Before the pandemic hit, there were many signs of hope. Despite federal abdication of the Paris climate agreement, city and state governments and the private sector were making substantial commitments to become a net-zero decarbonized economy.  

Climate and resilience plans proliferated. Over 100 cities committed to using 100 percent renewable energy by 2040 or 2050. All sectors of the economy were targeted.

The challenge is great, and so are the opportunities. It entails decarbonizing our built environment, including manufacturing, transport, construction and operations; converting combustion engines in cars and buses to electric; replacing highways with mass transit systems; eliminating fossil fuels in our power sector; decarbonizing the food sector; and bringing renewable power within reach of every community. Most encouraging are the growing efforts to prioritize clean energy investments in climate-vulnerable communities and to ensure that minorities, women, veterans, small businesses and workers are not left out of the clean economy.

The pandemic and the tanking economy jeopardize this progress and dim the prospects for strengthening America’s resilience. Cities and states no longer have the luxury or bandwidth to advance climate plans while tackling the pandemic.

Consumer demand for building efficiencies and green building technologies evaporates in a weak economy. Investments for solar tax credits are useless in a bear market. The projected loss amounts to 120,000 jobs and $43 billion in investments.

The $2 trillion emergency stimulus package passed by Congress last week provides much-needed relief for American workers and businesses ravaged by the pandemic. It is silent, however, on the impact of COVID-19 on urgent climate work.

This stopgap measure fails to deliver a stimulus and strategy to rebuild America. This calls for a comprehensive resilience program for America rooted in fortifying our public infrastructure against future disasters.

The vulnerabilities fully exposed by COVID-19 offer a crystal ball into the consequences of a global climate pandemic.
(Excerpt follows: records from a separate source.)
(** X12. The tuple returned has the 70 columns in the order of the
    schema, each as it stands in the table; a table that lacks one of the
    columns cannot be unpacked (KeyError). *)
Theorem unpack_in_schema_order (t : gmap string (list string)) :
  (has_columns t ->
   exists cols, unpack t = Ok cols /\ length cols = 70%nat /\
     forall i name, variable_names !! i = Some name -> cols !! i = t !! name) /\
  (forall name, name ∈ variable_names -> t !! name = None ->
     unpack t = Raise KeyError).
Proof.
  split.
  - intros Hcols. destruct (unpack_has_columns t Hcols) as (cols & Hun & Hlen).
    exists cols. split; [done|]. split; [done|].
    intros i name Hi. by eapply unpack_lookup.
  - intros name Hin Hnone. unfold unpack.
    by rewrite (rmapM_column_missing t variable_names name Hin Hnone).
Qed.

Lemma rect_bind {A} (m : M A) (k : A -> M unit) :
  stage_spec false m -> (forall a, rect_spec (k a)) -> rect_spec (bind m k).
Proof.
  intros Hm Hk w Hw. destruct (Hm w Hw) as (out & evs & Hrun & Hout).
  unfold bind. rewrite Hrun. destruct out as [a|e|r].
  - apply (Hk a (logged w evs) Hw).
  - by destruct Hout.
  - destruct Hout as [-> _]. exists empty_table, 0%nat, (logged w evs).
    split; [done|]. split; [done|]. unfold empty_table.
    apply Forall_replicate. done.
Qed.

Lemma after_fetch_rect orders :
  (forall v, is_ok (py_str v)) -> (forall v, is_ok (json_dumps v)) ->
  rect_spec (after_fetch orders).
Proof.
  intros Hs Hd w Hw.
  assert (Hal : aligned 0 (outputs w)).
  { rewrite Hw. apply start_aligned. }
  destruct (flatten orders w) as [out w1] eqn:Hrun.
  destruct (flatten_stays_aligned orders w out w1 0%nat Hs Hd Hal Hrun)
    as [n Hn].
  destruct (unpack_aligned _ _ Hn) as (cols & Hun & Hlen & Hall).
  destruct (appends_only_flatten orders _ _ _ Hrun) as [_ Hnoret].
  destruct out as [[]|e|r]; [| |by destruct (Hnoret r)].
  - rewrite (after_fetch_val _ _ _ Hrun). unfold unpacked. rewrite Hun.
    by exists cols, n, w1.
  - rewrite (after_fetch_exc _ _ _ _ Hrun). unfold unpacked. rewrite Hun.
    by eexists cols, n, _.
Qed.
Climate impacts are also intersectional in scope.

Climate disruptions are already impacting our food, water, public health systems and economy.  A climate stimulus needs to be transformative in scope.

COVID-19 is teaching us that an effective climate stimulus would first and foremost build resilience in the most vulnerable communities, addressing persistent health, income, wealth and racial disparities and inequities. It would build a resilient health system and universal health access.
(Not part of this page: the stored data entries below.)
Lemma scan_logs_first_match (before after : list string) (logline : string)
    (groups : string * string) :
  Forall (fun l => errors.error_re_match l = None) before ->
  errors.error_re_match logline = Some groups ->
  forall first_match,
    errors.scan_logs (before ++ logline :: after) first_match
    = Some (Some groups).
Proof.
  intros Hbefore Hline.
  induction Hbefore as [|l before Hl _ IH]; intros first_match; simpl.
  - now rewrite Hline.
  - now rewrite Hl, IH.
Qed.

(** C4, as the code behaves: once the first matching line names this
    program, [code_raw(16)] calls a string; the [TypeError] is not a
    [ValueError], so it escapes the handler, whatever the code text is. *)
Theorem from_tx_error_own_program_raises (error : gmap string (list string))
    (before after : list string) (logline code_raw : string) :
  error !! "logs" = Some (before ++ logline :: after) ->
  Forall (fun l => errors.error_re_match l = None) before ->
  errors.error_re_match logline
  = Some (PublicKey.to_str PROGRAM_ID, code_raw) ->
  from_tx_error error = Raises (TypeError "'str' object is not callable").
Proof.
  intros Hlogs Hbefore Hline. unfold errors.from_tx_error.
  rewrite Hlogs, (scan_logs_first_match _ _ _ _ Hbefore Hline). simpl.
  now rewrite decide_False by (intros Hne; now apply Hne).
Qed.

(** [from_tx_error] never yields an error variant. *)
Lemma from_tx_error_never_finds (error : gmap string (list string)) e :
  from_tx_error error <> Returns (Some e).
Proof.
  unfold errors.from_tx_error.
  destruct (error !! "logs") as [logs|]; [|discriminate].
  destruct (errors.scan_logs logs None) as [[[pid code]|]|]; simpl;
    try discriminate.
  now destruct (decide _).
Qed.

End ErrorFacts.

(** ** Account trees *)

Section AccountTrees.

Import instructions.

(** Induction on account items, with the hypothesis for every member of a
    group. *)
Lemma IdlAccountItem_members_ind (P : IdlAccountItem -> Prop) :
  (forall name is_mut is_signer, P (IdlAccount name is_mut is_signer)) ->
  (forall name accounts, Forall P accounts -> P (IdlAccounts name accounts)) ->
  forall acc, P acc.
Proof.
  intros Hleaf Hgroup.
  fix IH 1. intros [name is_mut is_signer|name accounts].
  - apply Hleaf.
  - apply Hgroup. induction accounts as [|a accounts IHaccounts].
    + constructor.
    + constructor; [apply IH|apply IHaccounts].
Qed.

Lemma flat_map_pointwise {A B C : Type} (f : A -> list B) (g : A -> list C)
    (h : C -> B) (l : list A) :
  Forall (fun a => f a = map h (g a)) l ->
  flat_map f l = map h (flat_map g l).
Proof.
  induction 1 as [|a l Ha _ IH]; simpl; [reflexivity|].
  now rewrite map_app, Ha, IH.
Qed.

Lemma append_assoc (a b c : string) : (a +:+ b) +:+ c = a +:+ b +:+ c.
Proof.
  induction a as [|x a IH]; [reflexivity|].
  change (String x ((a +:+ b) +:+ c) = String x (a +:+ b +:+ c)).
  now rewrite IH.
Qed.

Lemma nested_key_accessor (name : string) (rest : string) :
  nested_key name +:+ rest
  = "[" +:+ quote_mark +:+ name +:+ quote_mark +:+ "]" +:+ rest.
Proof.
  unfold nested_key, dquote, quote_mark. now rewrite !append_assoc.
Qed.

Lemma concat_accessor (names : list string) (rest : string) :
  String.concat EmptyString (map nested_key names) +:+ rest
  = accessor names rest.
Proof.
  induction names as [|name names IH]; [reflexivity|].
  change (accessor (name :: names) rest)
    with ("[" +:+ quote_mark +:+ name +:+ quote_mark +:+ "]"
          +:+ accessor names rest).
  rewrite <- nested_key_accessor, <- IH.
  destruct names as [|name' names]; [reflexivity|].
  change (String.concat EmptyString
            (map nested_key (name :: name' :: names)))
    with (nested_key name
          +:+ String.concat EmptyString (map nested_key (name' :: names))).
  apply append_assoc.
Qed.

Lemma recurse_account_flatten (acc : IdlAccountItem) :
  forall nested_names,
    recurse_account acc nested_names
    = map meta_text (flatten_item nested_names acc).
Proof.
  induction acc as [name is_mut is_signer|name accounts IH]
    using IdlAccountItem_members_ind; intros nested_names.
  - cbn [recurse_account flatten_item item_name map]. f_equal.
    unfold meta_text. cbn [meta_path meta_is_signer meta_is_writable].
    f_equal. rewrite concat_accessor. reflexivity.
  - simpl. apply flat_map_pointwise.
    eapply Forall_impl; [exact IH|]. intros a Ha. apply Ha.
Qed.

Lemma flatten_item_length (acc : IdlAccountItem) :
  forall prefix, length (flatten_item prefix acc) = count_leaves acc.
Proof.
  induction acc as [name is_mut is_signer|name accounts IH]
    using IdlAccountItem_members_ind; intros prefix; [reflexivity|].
  simpl. induction IH as [|a accounts Ha _ IHaccounts]; simpl; [reflexivity|].
  now rewrite length_app, Ha, IHaccounts.
Qed.

Lemma flatten_tree_length (accs : list IdlAccountItem) (prefix : list string) :
  length (flatten_tree prefix accs) = list_sum (map count_leaves accs).
Proof.
  unfold flatten_tree.
  induction accs as [|a accs IH]; simpl; [reflexivity|].
  now rewrite length_app, flatten_item_length, IH.
Qed.

Lemma plain_name_cons (c : ascii) (name : string) :
  plain_name (String c name) -> c <> "034"%char /\ plain_name name.
Proof.
  unfold plain_name. simpl. intros Hplain.
  split; [intros ->; apply Hplain; now left|].
  intros Hin. apply Hplain. now right.
Qed.

Lemma plain_prefix_unique (n1 : string) :
  forall n2 r1 r2,
    plain_name n1 -> plain_name n2 ->
    n1 +:+ String "034" r1 = n2 +:+ String "034" r2 ->
    n1 = n2 /\ r1 = r2.
Proof.
  induction n1 as [|c1 n1 IH]; intros [|c2 n2] r1 r2 H1 H2 Heq.
  - change (String "034" r1 = String "034" r2) in Heq.
    now injection Heq.
  - change (String "034" r1 = String c2 (n2 +:+ String "034" r2)) in Heq.
    apply plain_name_cons in H2 as [Hc _]. injection Heq as Hq _.
    now destruct Hc.
  - change (String c1 (n1 +:+ String "034" r1) = String "034" r2) in Heq.
    apply plain_name_cons in H1 as [Hc _]. injection Heq as Hq _.
    now destruct Hc.
  - change (String c1 (n1 +:+ String "034" r1)
            = String c2 (n2 +:+ String "034" r2)) in Heq.
    injection Heq as -> Hrest.
    apply plain_name_cons in H1 as [_ H1], H2 as [_ H2].
    destruct (IH n2 r1 r2 H1 H2 Hrest) as [-> ->]. now split.
Qed.

Lemma accessor_cons (name : string) (path : list string) (rest : string) :
  accessor (name :: path) rest
  = String "[" (String "034"
      (name +:+ String "034" (String "]" (accessor path rest)))).
Proof. reflexivity. Qed.

Lemma accessor_unique (p1 : list string) :
  forall p2 t1 t2,
    Forall plain_name p1 -> Forall plain_name p2 ->
    accessor p1 (String "," t1) = accessor p2 (String "," t2) ->
    p1 = p2 /\ t1 = t2.
Proof.
  induction p1 as [|n1 p1 IH]; intros [|n2 p2] t1 t2 H1 H2 Heq.
  - change (String "," t1 = String "," t2) in Heq. now injection Heq.
  - rewrite accessor_cons in Heq.
    change (accessor [] (String "," t1)) with (String "," t1) in Heq.
    discriminate.
  - rewrite accessor_cons in Heq.
    change (accessor [] (String "," t2)) with (String "," t2) in Heq.
    discriminate.
  - rewrite !accessor_cons in Heq. injection Heq as Heq.
    inversion H1 as [|? ? Hn1 Hp1]; inversion H2 as [|? ? Hn2 Hp2]; subst.
    apply plain_prefix_unique in Heq as [-> Hrest]; [|assumption..].
    injection Hrest as Hrest.
    destruct (IH p2 t1 t2 Hp1 Hp2 Hrest) as [-> ->]. now split.
Qed.

(** The text of an entry tells the leaf it stands for: with names free of
    quotes, two leaves with the same text have the same path and flags. *)
Lemma meta_text_unique (m1 m2 : account_meta) :
  Forall plain_name (meta_path m1) -> Forall plain_name (meta_path m2) ->
  meta_text m1 = meta_text m2 -> m1 = m2.
Proof.
  destruct m1 as [p1 s1 w1], m2 as [p2 s2 w2]. unfold meta_text. simpl.
  intros H1 H2 Heq. apply (inj (String.append _)) in Heq.
  destruct (accessor_unique p1 p2
              (" is_signer=" +:+ python_bool s1
               +:+ ", is_writable=" +:+ python_bool w1 +:+ ")")
              (" is_signer=" +:+ python_bool s2
               +:+ ", is_writable=" +:+ python_bool w2 +:+ ")")
              H1 H2 Heq) as [-> Hflags].
  destruct s1, s2, w1, w2; vm_compute in Hflags;
    first [reflexivity|discriminate].
Qed.

(** C8: [recurse_accounts] is the depth-first, declaration-order
    flattening: it emits, in the order of the walk, exactly one
    [AccountMeta] text per leaf and none for a group; the text reads the
    public key from [accounts] by the leaf's nested path, one subscript per
    name from the root down, and carries the leaf's two flags, so that,
    names being free of quotes, it tells the leaf. The tree
    [{poolAuthority, pool: {vaultA, vaultB}}] flattens to the entries of
    [poolAuthority], [pool.vaultA] and [pool.vaultB], in that order. *)
Theorem recurse_accounts_flattens (accs : list IdlAccountItem)
    (nested_names : list string) :
  recurse_accounts accs nested_names
  = map meta_text (flatten_tree nested_names accs)
  /\ length (recurse_accounts accs nested_names)
     = list_sum (map count_leaves accs)
  /\ (forall m1 m2,
        Forall plain_name (meta_path m1) ->
        Forall plain_name (meta_path m2) ->
        meta_text m1 = meta_text m2 -> m1 = m2)
  /\ recurse_accounts Samples.pool_accounts []
     = [ "AccountMeta(pubkey=accounts[" +:+ quote_mark +:+ "poolAuthority"
           +:+ quote_mark +:+ "], is_signer=True, is_writable=False)";
         "AccountMeta(pubkey=accounts[" +:+ quote_mark +:+ "pool"
           +:+ quote_mark +:+ "][" +:+ quote_mark +:+ "vaultA"
           +:+ quote_mark +:+ "], is_signer=False, is_writable=True)";
         "AccountMeta(pubkey=accounts[" +:+ quote_mark +:+ "pool"
           +:+ quote_mark +:+ "][" +:+ quote_mark +:+ "vaultB"
           +:+ quote_mark +:+ "], is_signer=False, is_writable=True)" ]
  /\ map (fun m => dotted (meta_path m)) (flatten_tree [] Samples.pool_accounts)
     = ["poolAuthority"; "pool.vaultA"; "pool.vaultB"].
Proof.
  assert (recurse_accounts accs nested_names
          = map meta_text (flatten_tree nested_names accs)) as Heq.
  { unfold recurse_accounts, flatten_tree. apply flat_map_pointwise.
    apply List.Forall_forall. intros a _. apply recurse_account_flatten. }
  split; [exact Heq|]. split; [|split; [|split]].
  - now rewrite Heq, length_map, flatten_tree_length.
  - apply meta_text_unique.
  - vm_compute. reflexivity.
  - reflexivity.
Qed.

End AccountTrees.

(** ** Generated instruction modules *)

Section GeneratorFacts.

Import instructions.

Variable IdlType : Type.
Variable IdlTypeDef : Type.
Variable upper_camel : string -> string.
Variable _sighash : string -> list byte.
Variable _py_type_from_idl : Idl IdlType IdlTypeDef -> IdlType -> string.
Variable _layout_for_type : IdlType -> string -> string.
Variable _field_to_encodable :
  Idl IdlType IdlTypeDef -> IdlField IdlType -> string -> string -> string.
Variable str_StrDict : list str_dict_entry -> string.

Lemma gen_accounts_round_typed_dicts (acc : IdlAccountItem) :
  forall state,
    Forall is_typed_dict state.2 ->
    Forall is_typed_dict (gen_accounts_round upper_camel state acc).2.
Proof.
  induction acc as [name is_mut is_signer|name accounts IH]
    using IdlAccountItem_members_ind; intros [params extra] Hextra.
  - exact Hextra.
  - simpl in *.
    assert (forall state, Forall is_typed_dict state.2 ->
              Forall is_typed_dict
                (fold_left (gen_accounts_round upper_camel) accounts state).2)
      as Hfold.
    { induction IH as [|a accounts Ha _ IHaccounts]; intros state Hstate;
        simpl; [assumption|].
      apply IHaccounts, Ha, Hstate. }
    specialize (Hfold ([], extra) Hextra).
    destruct (fold_left _ accounts _) as [nested_params nested_extra].
    simpl in *. apply Forall_app; split; [assumption|].
    constructor; [exact I|assumption].
Qed.

Lemma gen_accounts_typed_dicts (name : string) (accs : list IdlAccountItem) :
  Forall is_typed_dict (gen_accounts upper_camel name accs None).
Proof.
  unfold gen_accounts. simpl.
  assert (forall state, Forall is_typed_dict state.2 ->
            Forall is_typed_dict
              (fold_left (gen_accounts_round upper_camel) accs state).2)
    as Hfold.
  { induction accs as [|a accs IH]; intros state Hstate; simpl;
      [assumption|].
    apply IH, gen_accounts_round_typed_dicts, Hstate. }
  specialize (Hfold ([], []) ltac:(constructor)).
  destruct (fold_left _ accs _) as [params extra]. simpl in *.
  constructor; [exact I|assumption].
Qed.

(** With arguments, the function takes [args] and [accounts], and the module
    assigns [layout]. *)
Lemma with_args_constructor (idl : Idl IdlType IdlTypeDef)
    (imports : list node) (ix : IdlInstruction IdlType) :
  ix_args ix <> [] ->
  exists args_interface layout_text accounts body,
    gen_instruction_contents IdlType IdlTypeDef upper_camel _sighash
      _py_type_from_idl _layout_for_type _field_to_encodable str_StrDict
      idl imports ix
    = imports ++ [args_interface] ++ [Assign "layout" (Text layout_text)]
      ++ accounts
      ++ [ Function (ix_name ix)
             [ TypedParam "args" (_args_interface_name upper_camel (ix_name ix));
               TypedParam "accounts"
                 (_accounts_interface_name upper_camel (ix_name ix)) ]
             body "TransactionInstruction" ].
Proof.
  intros Hargs. unfold gen_instruction_contents.
  destruct (ix_args ix) as [|arg args]; [congruence|].
  do 4 eexists. reflexivity.
Qed.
It would invest in a more robust and diverse workforce and business sector that can rebuild our infrastructure to be greener and healthier. And it would ensure that this new economy guarantees a living income for all families, so that they can be resilient under all circumstances.
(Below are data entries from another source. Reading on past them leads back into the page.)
(** * dlmtree: the TDLMM sampler core (src/Fncs.cpp, src/tdlmm_Cpp.cpp)

    A shallow embedding of the utility functions of [Fncs.cpp] and of the
    tree-pair sampler of [tdlmm_Cpp.cpp], with the properties stated for them.

    Conventions of the embedding.
    - In the sampler a C++ [double] is a rational number ([Q]): arithmetic
      is exact, the rounding of IEEE arithmetic is not modelled, and a
      statement made on it is a statement about the computation carried out
      without rounding.  The code whose result depends on rounding (the scan
      of [sampleInt], the running residual) is embedded a second time over
      IEEE binary64 numbers, the primitive floats of Rocq, and the statements
      about it are made there.  [log] and [lgamma] are functions of an
      interface ([Cmath]).
    - A C++ [int] is an integer of [Z]; sizes, indices and the [int]s that
      only count or number things (a move type, an exposure, a number of
      terminal nodes) are [nat].
    - [std::vector<double>] and [Eigen::VectorXd] are lists; an
      [Eigen::MatrixXd] is the list of its columns.
    - R's random-number generator is an interface ([Rmath]): every draw takes
      the generator's state and returns the value drawn and the next state.
    - Entries of Eigen vectors and matrices are read with [vget], [col] and
      [mget], which give 0 outside the bounds.  A read past the end of a
      [std::vector] and a call of [Rcpp::stop] end the computation with an
      error ([Err]).
    - The classes declared in headers that are not part of the sources
      ([Node], [exposureDat], the model estimation, the linear-algebra kernel
      of Eigen) are interfaces as well. *)

From Stdlib Require Import List ZArith QArith Qround Lia Lqa Bool Permutation Sorted.
From Stdlib Require String.
From Stdlib Require PrimFloat FloatOps.
Import String.StringSyntax.
Delimit Scope string_scope with string.
Import ListNotations.
Open Scope Q_scope.

(** ** Scalars, vectors and matrices *)

Definition double : Type := Q.

(** [x < y] on doubles, as a test. *)
Definition Qltb (x y : double) : bool := negb (Qle_bool y x).

Definition vec : Type := list double.

(** A matrix is the list of its columns. *)
Definition mat : Type := list vec.

(** [v(i)], read as 0 outside the vector. *)
Definition vget (v : vec) (i : nat) : double := nth i v 0.

(** [M.col(t)]. *)
Definition col (M : mat) (t : nat) : vec := nth t M [].

(** [l[k] = v]: the list with position [k] overwritten. *)
Fixpoint upd {A : Type} (k : nat) (v : A) (l : list A) : list A :=
  match l, k with
  | [], _ => []
  | _ :: t, O => v :: t
  | h :: t, S k' => h :: upd k' v t
  end.

(** Entry-wise sum and difference.  Eigen requires both sides to have one
    size; on lists of different lengths the shorter one is read as padded
    with zeros. *)
Fixpoint vadd (a b : vec) : vec :=
  match a, b with
  | [], _ => b
  | _, [] => a
  | x :: a', y :: b' => (x + y) :: vadd a' b'
  end.

Fixpoint vsub (a b : vec) : vec :=
  match a, b with
  | [], _ => map Qopp b
  | _, [] => a
  | x :: a', y :: b' => (x - y) :: vsub a' b'
  end.

Definition vscale (k : double) (a : vec) : vec := map (Qmult k) a.

(** Entry-wise product, [(a.array() * b.array()).matrix()]. *)
Fixpoint vmul (a b : vec) : vec :=
  match a, b with
  | x :: a', y :: b' => (x * y) :: vmul a' b'
  | _, _ => []
  end.

(** [v.sum()], accumulated from the left. *)
Definition vsum (v : vec) : double := fold_left Qplus v 0.

(** [a.dot(b)]. *)
Definition dot (a b : vec) : double := vsum (vmul a b).

(** Equality of vectors entry by entry, up to the value of the fractions. *)
Definition veq (a b : vec) : Prop := forall i, vget a i == vget b i.

(** The zero vector of size [n] and the zero matrix of [p] columns. *)
Definition vzero (n : nat) : vec := repeat 0 n.
Definition mzero (n p : nat) : mat := repeat (vzero n) p.

(** [M * v]: the combination of the columns of [M] with the entries of [v]. *)
Fixpoint mat_vec (M : mat) (v : vec) : vec :=
  match M, v with
  | c :: M', x :: v' => vadd (vscale x c) (mat_vec M' v')
  | _, _ => []
  end.

(** [M.transpose() * v]: one dot product per column of [M]. *)
Definition matT_vec (M : mat) (v : vec) : vec := map (fun c => dot c v) M.

(** The sum of a list of terms, from the right; used in statements. *)
Definition Qsum (l : list double) : double := fold_right Qplus 0 l.

(** ** Errors and the sampler's monad *)

Inductive error : Type :=
| OutOfBounds                (* a vector read past its end *)
| Stop (msg : String.string).       (* Rcpp::stop *)

Inductive res (A : Type) : Type :=
| Ok (a : A)
| Err (e : error).
Arguments Ok {A} a.
Arguments Err {A} e.

(** The C mathematical functions the sources call. *)
Class Cmath : Type := {
  log : double -> double;
  lgamma : double -> double
}.

(** R's random-number interface (Rmath.h), called as [R::runif] and
    [R::rgamma].  The second argument of [R::rgamma] is the scale of the
    Gamma distribution, the first its shape. *)
Class Rmath : Type := {
  rng : Type;
  runif : double -> double -> rng -> double * rng;
  rgamma : double -> double -> rng -> double * rng
}.

(** A computation that draws random numbers and may fail. *)
Definition M {G : Rmath} (A : Type) : Type := rng -> res (A * rng).

Definition ret {G : Rmath} {A : Type} (a : A) : M A := fun g => Ok (a, g).

Definition bind {G : Rmath} {A B : Type} (m : M A) (k : A -> M B) : M B :=
  fun g => match m g with
           | Ok (a, g') => k a g'
           | Err e => Err e
           end.

Definition draw {G : Rmath} (d : rng -> double * rng) : M double :=
  fun g => Ok (d g).

Definition lift {G : Rmath} {A : Type} (r : res A) : M A :=
  fun g => match r with
           | Ok a => Ok (a, g)
           | Err e => Err e
           end.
But in a deeper way, we need to reflect on what COVID-19 tells us about resilience and  ways to reclaim our humanity, strengthen our social capital and give greater homage to Mother Nature.  If we learn one thing from COVID-19, it is that Mother Nature really has the upper hand.

 

Denise Fairchild is president and CEO of Emerald Cities Collaborative, a national nonprofit organization of business, labor and community groups dedicated to climate-resilience strategies that produce environmental, economic and equity outcomes.